══ MATERIAL PROVIDED ══

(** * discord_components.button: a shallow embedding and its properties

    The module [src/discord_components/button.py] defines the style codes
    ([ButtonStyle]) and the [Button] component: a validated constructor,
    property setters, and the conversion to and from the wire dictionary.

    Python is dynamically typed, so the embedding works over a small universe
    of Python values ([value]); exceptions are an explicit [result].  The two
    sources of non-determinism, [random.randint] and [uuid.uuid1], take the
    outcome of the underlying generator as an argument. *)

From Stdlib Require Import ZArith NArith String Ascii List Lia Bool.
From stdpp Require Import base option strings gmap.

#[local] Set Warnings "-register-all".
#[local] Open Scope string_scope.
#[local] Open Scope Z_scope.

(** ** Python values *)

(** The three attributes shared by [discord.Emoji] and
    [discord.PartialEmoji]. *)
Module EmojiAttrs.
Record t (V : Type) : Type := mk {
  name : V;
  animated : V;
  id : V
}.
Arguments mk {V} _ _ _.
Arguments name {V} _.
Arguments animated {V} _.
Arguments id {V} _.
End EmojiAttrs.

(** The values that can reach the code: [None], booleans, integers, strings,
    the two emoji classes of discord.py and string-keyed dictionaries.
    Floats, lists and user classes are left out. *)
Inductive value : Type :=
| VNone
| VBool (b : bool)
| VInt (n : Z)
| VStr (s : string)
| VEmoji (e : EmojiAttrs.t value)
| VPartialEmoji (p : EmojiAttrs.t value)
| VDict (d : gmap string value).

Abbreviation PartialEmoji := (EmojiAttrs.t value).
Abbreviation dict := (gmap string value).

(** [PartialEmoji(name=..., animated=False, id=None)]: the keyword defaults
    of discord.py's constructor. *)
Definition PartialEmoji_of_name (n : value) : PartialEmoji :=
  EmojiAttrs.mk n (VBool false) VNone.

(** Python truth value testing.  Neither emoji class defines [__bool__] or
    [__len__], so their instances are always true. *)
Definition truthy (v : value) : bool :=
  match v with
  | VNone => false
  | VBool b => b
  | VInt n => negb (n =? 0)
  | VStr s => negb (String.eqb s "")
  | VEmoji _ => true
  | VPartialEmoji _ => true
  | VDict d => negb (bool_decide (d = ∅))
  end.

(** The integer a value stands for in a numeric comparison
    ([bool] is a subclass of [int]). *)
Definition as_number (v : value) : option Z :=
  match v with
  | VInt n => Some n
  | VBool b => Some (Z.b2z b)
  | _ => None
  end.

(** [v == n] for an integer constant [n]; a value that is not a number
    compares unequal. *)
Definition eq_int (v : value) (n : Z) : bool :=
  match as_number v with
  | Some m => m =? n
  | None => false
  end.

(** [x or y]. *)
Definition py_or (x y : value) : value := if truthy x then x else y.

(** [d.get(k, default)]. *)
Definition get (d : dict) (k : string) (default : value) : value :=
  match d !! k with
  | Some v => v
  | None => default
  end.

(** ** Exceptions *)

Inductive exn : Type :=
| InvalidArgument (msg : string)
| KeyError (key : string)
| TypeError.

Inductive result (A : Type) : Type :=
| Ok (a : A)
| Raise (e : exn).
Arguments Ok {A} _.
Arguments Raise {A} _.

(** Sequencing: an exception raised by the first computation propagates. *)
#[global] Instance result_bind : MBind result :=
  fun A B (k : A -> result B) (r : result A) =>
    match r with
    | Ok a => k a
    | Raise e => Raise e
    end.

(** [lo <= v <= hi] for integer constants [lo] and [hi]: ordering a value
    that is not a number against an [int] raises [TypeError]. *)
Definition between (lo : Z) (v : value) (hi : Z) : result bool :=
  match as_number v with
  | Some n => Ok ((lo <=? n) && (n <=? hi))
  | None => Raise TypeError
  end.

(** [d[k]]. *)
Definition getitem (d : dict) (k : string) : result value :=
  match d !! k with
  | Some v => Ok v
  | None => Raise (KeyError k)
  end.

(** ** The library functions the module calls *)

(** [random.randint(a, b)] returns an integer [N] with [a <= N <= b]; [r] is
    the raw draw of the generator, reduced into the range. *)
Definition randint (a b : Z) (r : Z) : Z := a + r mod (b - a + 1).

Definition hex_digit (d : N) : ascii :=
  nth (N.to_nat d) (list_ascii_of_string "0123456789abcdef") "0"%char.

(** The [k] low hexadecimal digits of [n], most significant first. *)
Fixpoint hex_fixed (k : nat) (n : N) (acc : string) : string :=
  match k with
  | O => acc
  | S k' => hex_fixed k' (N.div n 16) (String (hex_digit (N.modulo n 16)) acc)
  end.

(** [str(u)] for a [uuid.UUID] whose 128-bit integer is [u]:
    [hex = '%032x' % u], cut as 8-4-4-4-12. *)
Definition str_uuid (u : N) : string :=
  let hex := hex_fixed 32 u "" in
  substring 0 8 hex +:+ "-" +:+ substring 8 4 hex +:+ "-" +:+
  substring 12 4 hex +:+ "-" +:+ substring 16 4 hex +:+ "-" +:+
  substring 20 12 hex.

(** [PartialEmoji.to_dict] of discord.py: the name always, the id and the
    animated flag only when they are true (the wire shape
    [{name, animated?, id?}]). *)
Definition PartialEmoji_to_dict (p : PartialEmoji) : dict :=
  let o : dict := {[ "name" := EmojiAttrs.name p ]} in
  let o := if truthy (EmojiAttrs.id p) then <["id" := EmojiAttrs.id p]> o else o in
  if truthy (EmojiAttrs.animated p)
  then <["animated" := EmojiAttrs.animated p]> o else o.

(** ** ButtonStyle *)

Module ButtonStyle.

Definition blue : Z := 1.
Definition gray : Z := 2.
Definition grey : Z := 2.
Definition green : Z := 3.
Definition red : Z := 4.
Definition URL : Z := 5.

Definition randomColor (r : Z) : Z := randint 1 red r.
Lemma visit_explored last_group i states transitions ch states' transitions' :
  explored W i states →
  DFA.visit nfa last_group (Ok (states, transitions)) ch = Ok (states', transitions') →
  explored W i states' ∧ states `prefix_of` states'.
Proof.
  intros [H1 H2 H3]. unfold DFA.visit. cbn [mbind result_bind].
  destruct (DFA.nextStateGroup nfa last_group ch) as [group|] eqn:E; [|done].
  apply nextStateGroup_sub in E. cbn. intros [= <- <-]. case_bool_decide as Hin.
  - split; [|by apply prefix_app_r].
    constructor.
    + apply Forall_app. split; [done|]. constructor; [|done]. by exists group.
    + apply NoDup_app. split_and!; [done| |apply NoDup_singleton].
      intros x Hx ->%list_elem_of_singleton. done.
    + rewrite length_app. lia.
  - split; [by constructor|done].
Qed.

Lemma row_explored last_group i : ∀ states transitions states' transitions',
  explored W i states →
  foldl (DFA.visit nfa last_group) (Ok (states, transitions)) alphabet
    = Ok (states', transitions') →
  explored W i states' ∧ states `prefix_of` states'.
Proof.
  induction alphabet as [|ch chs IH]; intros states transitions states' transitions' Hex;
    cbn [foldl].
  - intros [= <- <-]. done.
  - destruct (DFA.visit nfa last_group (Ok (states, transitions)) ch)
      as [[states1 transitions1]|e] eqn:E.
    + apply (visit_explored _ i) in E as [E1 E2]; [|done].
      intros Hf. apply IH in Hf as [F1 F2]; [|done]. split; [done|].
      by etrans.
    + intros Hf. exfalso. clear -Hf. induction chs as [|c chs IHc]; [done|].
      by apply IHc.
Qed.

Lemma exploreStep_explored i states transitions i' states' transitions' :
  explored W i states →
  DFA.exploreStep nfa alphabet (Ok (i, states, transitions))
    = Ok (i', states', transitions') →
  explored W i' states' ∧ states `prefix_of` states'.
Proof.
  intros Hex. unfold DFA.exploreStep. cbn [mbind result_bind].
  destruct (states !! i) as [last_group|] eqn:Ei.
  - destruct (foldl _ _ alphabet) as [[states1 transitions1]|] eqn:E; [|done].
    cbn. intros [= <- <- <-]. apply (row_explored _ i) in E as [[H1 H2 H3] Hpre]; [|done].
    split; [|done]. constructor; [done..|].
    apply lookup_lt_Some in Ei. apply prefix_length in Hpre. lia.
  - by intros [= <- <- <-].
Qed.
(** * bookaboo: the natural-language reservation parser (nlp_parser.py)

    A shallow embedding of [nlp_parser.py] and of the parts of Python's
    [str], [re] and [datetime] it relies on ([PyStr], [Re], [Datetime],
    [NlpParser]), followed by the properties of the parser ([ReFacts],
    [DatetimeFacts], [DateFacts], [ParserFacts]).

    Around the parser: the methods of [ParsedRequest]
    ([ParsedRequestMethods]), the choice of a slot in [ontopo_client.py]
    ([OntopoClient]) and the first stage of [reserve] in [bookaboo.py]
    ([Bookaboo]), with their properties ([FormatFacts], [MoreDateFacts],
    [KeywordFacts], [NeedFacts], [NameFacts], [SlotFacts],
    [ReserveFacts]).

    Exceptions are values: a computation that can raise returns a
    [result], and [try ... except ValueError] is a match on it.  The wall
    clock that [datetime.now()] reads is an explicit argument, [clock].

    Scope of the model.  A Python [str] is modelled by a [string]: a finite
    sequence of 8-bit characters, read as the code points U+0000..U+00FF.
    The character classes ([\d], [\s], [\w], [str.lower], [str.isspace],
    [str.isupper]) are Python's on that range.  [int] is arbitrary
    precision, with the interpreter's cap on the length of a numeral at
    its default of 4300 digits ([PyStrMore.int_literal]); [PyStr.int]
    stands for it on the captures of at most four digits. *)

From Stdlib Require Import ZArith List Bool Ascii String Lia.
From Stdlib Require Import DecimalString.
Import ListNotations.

═══

EXERCISE: Go over the data above and copy every line that has the word "Inductive" in it.

SOLUTION BELOW:
Inductive value : Type :=
Inductive exn : Type :=
Inductive result (A : Type) : Type :=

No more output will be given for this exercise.